Supplied material:
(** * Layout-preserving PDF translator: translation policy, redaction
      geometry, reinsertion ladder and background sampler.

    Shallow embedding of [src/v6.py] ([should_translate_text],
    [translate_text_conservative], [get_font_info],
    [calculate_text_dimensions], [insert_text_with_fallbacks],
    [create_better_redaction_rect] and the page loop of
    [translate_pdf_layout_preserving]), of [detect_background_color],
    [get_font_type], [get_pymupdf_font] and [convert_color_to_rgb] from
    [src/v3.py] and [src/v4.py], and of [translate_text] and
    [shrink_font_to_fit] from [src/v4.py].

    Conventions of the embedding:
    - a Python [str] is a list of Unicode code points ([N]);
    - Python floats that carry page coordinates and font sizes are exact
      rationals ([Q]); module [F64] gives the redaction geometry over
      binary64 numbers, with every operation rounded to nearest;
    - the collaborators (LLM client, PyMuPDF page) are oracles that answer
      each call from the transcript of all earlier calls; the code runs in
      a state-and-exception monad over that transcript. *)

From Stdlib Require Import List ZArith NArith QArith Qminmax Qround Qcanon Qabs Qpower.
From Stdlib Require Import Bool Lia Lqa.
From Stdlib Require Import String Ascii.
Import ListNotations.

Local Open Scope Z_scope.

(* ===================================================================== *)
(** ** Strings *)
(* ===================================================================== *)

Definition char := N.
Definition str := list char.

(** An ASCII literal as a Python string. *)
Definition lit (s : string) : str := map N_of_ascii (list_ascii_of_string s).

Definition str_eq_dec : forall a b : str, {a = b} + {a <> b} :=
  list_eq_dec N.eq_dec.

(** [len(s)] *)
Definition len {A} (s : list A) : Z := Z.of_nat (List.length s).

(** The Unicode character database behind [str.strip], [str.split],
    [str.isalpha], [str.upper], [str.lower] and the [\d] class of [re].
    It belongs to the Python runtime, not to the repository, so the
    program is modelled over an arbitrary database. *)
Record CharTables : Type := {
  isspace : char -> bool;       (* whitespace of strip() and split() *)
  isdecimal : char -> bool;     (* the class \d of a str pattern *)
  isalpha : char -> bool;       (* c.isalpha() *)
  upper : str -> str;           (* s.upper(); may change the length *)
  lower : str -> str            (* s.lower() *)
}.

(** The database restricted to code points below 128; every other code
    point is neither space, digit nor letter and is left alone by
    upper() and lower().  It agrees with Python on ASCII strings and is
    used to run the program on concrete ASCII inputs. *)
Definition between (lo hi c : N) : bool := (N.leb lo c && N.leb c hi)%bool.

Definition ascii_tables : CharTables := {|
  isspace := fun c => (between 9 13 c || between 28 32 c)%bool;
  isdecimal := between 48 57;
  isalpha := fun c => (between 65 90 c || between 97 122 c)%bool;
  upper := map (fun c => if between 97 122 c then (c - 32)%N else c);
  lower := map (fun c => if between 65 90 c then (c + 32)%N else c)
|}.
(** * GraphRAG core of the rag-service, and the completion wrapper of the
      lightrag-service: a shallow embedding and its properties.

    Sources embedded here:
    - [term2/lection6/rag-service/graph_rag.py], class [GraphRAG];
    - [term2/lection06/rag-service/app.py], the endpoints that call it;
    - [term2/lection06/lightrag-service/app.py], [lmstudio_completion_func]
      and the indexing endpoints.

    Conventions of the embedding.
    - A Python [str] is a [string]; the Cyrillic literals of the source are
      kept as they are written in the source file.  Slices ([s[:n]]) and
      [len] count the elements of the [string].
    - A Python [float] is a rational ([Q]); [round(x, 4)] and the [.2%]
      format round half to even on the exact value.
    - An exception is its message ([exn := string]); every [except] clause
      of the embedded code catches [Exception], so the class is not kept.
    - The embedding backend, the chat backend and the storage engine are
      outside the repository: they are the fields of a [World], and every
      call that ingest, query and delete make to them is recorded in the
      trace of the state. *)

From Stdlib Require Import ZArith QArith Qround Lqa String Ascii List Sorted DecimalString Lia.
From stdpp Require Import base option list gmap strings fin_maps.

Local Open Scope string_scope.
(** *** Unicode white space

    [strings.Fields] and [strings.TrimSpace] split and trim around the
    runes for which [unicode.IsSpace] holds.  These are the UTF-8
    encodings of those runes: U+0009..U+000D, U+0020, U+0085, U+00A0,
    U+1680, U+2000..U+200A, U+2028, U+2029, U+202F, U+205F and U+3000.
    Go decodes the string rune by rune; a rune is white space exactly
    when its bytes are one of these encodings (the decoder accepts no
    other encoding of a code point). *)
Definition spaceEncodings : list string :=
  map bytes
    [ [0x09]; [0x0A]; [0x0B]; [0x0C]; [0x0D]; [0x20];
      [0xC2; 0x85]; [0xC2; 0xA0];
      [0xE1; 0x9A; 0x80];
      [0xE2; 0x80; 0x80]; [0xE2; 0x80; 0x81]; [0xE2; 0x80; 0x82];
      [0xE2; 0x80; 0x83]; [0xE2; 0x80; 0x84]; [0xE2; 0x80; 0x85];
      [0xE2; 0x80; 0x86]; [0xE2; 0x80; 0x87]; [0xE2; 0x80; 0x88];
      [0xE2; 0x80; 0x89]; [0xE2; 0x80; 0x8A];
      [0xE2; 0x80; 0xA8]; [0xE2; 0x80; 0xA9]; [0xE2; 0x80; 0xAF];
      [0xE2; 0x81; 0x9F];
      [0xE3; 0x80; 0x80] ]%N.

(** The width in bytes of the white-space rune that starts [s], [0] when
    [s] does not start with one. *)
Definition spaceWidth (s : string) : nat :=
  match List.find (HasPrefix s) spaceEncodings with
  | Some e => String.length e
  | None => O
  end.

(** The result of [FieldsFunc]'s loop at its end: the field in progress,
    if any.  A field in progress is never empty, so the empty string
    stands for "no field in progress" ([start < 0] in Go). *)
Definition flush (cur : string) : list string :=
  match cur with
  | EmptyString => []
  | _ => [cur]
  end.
==
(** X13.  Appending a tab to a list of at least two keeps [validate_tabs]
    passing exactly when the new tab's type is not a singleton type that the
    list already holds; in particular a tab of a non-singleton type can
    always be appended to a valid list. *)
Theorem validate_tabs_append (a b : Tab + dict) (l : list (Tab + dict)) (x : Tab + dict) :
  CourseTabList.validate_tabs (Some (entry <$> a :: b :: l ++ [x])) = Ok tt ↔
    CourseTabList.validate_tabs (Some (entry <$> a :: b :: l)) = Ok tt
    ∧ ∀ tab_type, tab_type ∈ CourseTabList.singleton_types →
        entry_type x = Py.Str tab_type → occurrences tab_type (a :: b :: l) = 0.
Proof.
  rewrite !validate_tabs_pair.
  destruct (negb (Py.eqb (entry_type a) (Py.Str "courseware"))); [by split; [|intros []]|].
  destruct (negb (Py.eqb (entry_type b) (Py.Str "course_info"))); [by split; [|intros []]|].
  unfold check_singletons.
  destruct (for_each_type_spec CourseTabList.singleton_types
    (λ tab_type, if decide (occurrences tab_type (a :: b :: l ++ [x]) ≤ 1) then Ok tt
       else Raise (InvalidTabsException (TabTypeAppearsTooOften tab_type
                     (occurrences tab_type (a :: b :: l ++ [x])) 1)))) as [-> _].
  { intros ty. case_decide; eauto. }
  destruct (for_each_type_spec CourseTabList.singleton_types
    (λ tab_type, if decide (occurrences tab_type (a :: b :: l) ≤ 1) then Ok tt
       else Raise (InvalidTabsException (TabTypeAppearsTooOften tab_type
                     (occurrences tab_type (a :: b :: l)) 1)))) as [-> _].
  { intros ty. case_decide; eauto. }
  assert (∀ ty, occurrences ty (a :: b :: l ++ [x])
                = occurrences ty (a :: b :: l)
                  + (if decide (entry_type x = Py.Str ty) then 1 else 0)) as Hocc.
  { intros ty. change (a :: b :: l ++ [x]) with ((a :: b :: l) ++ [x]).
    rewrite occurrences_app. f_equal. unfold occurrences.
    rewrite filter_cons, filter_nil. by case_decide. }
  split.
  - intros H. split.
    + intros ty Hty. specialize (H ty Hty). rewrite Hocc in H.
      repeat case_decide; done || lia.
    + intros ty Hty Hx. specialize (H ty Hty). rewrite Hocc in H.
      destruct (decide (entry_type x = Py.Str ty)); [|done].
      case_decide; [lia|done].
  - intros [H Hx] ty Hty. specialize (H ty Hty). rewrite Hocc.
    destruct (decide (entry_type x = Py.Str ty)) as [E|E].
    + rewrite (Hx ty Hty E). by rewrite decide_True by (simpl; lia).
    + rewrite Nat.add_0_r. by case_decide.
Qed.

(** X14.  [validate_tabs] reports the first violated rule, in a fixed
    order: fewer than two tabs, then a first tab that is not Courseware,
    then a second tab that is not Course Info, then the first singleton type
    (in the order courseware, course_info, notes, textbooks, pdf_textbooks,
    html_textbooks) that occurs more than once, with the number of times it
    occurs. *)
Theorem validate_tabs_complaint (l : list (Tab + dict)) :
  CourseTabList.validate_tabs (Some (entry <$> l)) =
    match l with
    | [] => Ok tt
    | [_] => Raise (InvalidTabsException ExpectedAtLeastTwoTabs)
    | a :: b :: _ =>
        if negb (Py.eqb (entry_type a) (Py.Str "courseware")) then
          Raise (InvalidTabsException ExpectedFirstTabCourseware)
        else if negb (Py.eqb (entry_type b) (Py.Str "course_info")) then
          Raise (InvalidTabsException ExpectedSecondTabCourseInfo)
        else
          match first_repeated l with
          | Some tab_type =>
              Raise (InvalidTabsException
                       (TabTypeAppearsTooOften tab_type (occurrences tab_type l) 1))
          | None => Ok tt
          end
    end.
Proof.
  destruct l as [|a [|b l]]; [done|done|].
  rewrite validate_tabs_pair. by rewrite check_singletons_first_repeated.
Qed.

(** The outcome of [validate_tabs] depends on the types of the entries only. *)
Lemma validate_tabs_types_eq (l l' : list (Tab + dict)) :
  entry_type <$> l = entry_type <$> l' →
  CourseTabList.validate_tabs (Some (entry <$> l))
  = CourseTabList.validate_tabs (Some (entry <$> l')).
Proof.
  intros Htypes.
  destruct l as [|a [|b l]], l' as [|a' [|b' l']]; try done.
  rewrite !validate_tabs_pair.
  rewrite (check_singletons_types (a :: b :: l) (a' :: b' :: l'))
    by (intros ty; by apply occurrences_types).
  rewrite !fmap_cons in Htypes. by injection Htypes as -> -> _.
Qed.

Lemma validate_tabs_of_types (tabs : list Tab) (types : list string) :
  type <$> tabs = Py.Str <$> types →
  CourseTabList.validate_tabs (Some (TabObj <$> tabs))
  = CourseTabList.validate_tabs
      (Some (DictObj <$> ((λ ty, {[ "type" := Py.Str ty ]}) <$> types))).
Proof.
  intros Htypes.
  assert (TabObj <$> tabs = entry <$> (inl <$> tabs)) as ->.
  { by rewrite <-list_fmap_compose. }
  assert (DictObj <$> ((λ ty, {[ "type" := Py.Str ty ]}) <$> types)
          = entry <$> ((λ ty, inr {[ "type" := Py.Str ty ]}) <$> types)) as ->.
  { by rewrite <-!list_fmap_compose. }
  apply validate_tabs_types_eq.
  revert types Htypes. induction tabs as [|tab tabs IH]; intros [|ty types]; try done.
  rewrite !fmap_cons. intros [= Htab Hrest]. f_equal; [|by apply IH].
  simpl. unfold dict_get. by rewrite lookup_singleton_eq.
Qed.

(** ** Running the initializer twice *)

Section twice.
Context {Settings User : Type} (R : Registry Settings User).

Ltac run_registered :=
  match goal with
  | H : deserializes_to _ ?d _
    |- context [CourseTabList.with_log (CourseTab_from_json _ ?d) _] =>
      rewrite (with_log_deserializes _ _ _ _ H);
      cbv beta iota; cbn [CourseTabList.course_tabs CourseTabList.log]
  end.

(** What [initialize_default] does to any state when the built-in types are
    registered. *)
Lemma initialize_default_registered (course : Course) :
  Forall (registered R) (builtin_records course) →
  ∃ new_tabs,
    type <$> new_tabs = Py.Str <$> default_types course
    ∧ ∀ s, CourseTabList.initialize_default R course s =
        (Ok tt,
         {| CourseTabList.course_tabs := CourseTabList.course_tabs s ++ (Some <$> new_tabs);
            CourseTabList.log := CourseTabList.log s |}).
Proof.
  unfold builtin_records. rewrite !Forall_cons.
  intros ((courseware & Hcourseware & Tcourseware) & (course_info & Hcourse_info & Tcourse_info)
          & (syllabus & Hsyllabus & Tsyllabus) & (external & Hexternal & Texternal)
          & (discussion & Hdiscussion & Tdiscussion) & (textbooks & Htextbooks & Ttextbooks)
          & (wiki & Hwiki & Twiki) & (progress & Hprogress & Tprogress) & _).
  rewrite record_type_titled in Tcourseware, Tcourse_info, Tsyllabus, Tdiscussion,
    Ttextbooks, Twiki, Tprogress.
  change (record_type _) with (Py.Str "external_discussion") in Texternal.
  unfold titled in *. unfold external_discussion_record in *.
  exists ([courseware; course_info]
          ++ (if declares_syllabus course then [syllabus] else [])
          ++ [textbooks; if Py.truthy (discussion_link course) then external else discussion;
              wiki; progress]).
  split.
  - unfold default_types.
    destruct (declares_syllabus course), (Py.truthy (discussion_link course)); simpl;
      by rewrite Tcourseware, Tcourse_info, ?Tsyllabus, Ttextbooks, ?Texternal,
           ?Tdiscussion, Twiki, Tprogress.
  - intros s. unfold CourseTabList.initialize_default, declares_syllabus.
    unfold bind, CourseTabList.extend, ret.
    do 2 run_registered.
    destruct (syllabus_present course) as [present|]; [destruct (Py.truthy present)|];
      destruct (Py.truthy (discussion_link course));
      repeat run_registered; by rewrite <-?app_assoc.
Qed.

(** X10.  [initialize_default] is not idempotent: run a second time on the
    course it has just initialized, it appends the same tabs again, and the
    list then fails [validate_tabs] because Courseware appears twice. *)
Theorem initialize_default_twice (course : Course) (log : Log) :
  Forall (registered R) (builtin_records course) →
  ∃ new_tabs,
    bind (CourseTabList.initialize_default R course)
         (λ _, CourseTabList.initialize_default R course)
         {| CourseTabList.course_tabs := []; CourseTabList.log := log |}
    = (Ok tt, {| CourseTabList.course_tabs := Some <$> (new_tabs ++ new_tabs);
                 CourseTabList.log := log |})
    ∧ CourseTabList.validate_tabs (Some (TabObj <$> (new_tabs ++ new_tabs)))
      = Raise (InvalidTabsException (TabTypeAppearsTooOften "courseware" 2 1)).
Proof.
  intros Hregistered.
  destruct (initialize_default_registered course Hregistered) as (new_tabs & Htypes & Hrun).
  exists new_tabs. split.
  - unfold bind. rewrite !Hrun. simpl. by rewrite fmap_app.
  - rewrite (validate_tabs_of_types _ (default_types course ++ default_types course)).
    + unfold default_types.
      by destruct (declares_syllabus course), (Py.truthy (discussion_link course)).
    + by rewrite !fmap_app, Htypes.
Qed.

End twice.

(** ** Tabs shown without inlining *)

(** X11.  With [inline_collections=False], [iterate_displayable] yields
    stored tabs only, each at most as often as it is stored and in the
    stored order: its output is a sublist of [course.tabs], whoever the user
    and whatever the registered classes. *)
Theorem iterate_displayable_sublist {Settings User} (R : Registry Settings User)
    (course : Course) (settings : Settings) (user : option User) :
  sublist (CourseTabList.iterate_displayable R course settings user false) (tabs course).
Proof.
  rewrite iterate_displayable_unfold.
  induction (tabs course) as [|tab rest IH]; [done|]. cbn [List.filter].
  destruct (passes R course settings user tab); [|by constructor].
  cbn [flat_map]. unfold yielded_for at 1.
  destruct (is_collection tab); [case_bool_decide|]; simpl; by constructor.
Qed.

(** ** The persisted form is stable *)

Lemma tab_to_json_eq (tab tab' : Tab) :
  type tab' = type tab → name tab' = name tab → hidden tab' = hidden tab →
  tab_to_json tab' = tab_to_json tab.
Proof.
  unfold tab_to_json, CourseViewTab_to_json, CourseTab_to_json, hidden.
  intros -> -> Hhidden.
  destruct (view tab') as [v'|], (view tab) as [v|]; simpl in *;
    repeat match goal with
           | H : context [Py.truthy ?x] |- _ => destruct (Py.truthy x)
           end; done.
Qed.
---
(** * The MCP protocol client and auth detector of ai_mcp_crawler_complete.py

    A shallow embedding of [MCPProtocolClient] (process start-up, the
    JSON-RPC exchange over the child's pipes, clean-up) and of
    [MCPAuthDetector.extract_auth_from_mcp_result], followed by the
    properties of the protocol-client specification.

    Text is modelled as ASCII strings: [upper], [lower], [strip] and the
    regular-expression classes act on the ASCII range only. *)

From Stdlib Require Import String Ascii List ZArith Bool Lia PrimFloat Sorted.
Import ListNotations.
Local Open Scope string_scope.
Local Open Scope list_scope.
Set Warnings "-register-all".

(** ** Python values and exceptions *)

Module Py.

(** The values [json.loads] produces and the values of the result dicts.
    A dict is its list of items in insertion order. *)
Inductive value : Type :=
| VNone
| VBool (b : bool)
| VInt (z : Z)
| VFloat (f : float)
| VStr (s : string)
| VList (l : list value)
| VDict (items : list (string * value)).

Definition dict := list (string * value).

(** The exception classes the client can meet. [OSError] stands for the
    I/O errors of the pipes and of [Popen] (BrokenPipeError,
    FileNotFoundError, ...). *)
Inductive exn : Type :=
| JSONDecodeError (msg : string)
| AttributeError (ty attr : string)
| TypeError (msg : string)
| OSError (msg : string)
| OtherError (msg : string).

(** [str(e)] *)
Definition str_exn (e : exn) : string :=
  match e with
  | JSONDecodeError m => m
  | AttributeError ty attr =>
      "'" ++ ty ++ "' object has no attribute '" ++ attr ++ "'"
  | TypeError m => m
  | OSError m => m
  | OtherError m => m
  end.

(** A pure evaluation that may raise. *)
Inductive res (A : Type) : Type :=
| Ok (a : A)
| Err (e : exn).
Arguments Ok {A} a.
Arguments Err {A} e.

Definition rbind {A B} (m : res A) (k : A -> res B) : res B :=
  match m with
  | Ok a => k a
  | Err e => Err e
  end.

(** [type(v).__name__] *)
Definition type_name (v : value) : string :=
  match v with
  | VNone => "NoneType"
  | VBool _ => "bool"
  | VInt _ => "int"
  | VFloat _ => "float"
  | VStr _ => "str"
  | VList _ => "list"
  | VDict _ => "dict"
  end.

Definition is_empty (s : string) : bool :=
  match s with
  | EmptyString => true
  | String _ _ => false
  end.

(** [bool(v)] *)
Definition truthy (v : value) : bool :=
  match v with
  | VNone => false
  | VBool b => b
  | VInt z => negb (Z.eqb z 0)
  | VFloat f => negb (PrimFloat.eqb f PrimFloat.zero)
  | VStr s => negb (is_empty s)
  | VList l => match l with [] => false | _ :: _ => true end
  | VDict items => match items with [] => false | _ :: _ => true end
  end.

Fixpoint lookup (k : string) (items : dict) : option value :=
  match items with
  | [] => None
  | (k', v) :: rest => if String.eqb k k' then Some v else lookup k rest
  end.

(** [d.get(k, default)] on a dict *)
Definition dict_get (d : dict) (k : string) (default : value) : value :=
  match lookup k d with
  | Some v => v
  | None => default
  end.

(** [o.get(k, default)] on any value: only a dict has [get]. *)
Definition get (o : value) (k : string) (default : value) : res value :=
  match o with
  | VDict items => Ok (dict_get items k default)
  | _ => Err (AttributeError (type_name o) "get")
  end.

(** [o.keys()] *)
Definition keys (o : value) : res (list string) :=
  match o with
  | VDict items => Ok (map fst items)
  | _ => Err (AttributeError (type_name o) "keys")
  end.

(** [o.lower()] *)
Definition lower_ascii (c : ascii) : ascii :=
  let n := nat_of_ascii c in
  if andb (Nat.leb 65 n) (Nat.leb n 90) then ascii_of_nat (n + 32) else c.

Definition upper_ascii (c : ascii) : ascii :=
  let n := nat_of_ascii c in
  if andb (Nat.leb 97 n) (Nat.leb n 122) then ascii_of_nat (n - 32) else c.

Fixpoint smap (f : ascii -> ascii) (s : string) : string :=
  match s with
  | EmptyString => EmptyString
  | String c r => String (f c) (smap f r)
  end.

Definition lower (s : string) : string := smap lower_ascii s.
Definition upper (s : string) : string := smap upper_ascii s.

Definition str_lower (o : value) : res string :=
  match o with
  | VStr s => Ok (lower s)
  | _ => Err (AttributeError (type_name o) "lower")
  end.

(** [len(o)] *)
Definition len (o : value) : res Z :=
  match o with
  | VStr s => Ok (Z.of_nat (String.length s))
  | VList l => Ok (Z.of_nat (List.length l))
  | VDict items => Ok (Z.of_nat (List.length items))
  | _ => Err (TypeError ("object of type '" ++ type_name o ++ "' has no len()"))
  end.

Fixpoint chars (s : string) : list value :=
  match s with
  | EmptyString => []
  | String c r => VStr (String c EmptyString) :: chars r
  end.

Exercise details: Take the lines above from the one containing "- The embedding" down to the one containing "[strings.Fields] and [strings.TrimSpace]", and transcribe them exactly, both ends included.

Solution to the problem:
    - The embedding backend, the chat backend and the storage engine are
      outside the repository: they are the fields of a [World], and every
      call that ingest, query and delete make to them is recorded in the
      trace of the state. *)

From Stdlib Require Import ZArith QArith Qround Lqa String Ascii List Sorted DecimalString Lia.
From stdpp Require Import base option list gmap strings fin_maps.

Local Open Scope string_scope.
(** *** Unicode white space

    [strings.Fields] and [strings.TrimSpace] split and trim around the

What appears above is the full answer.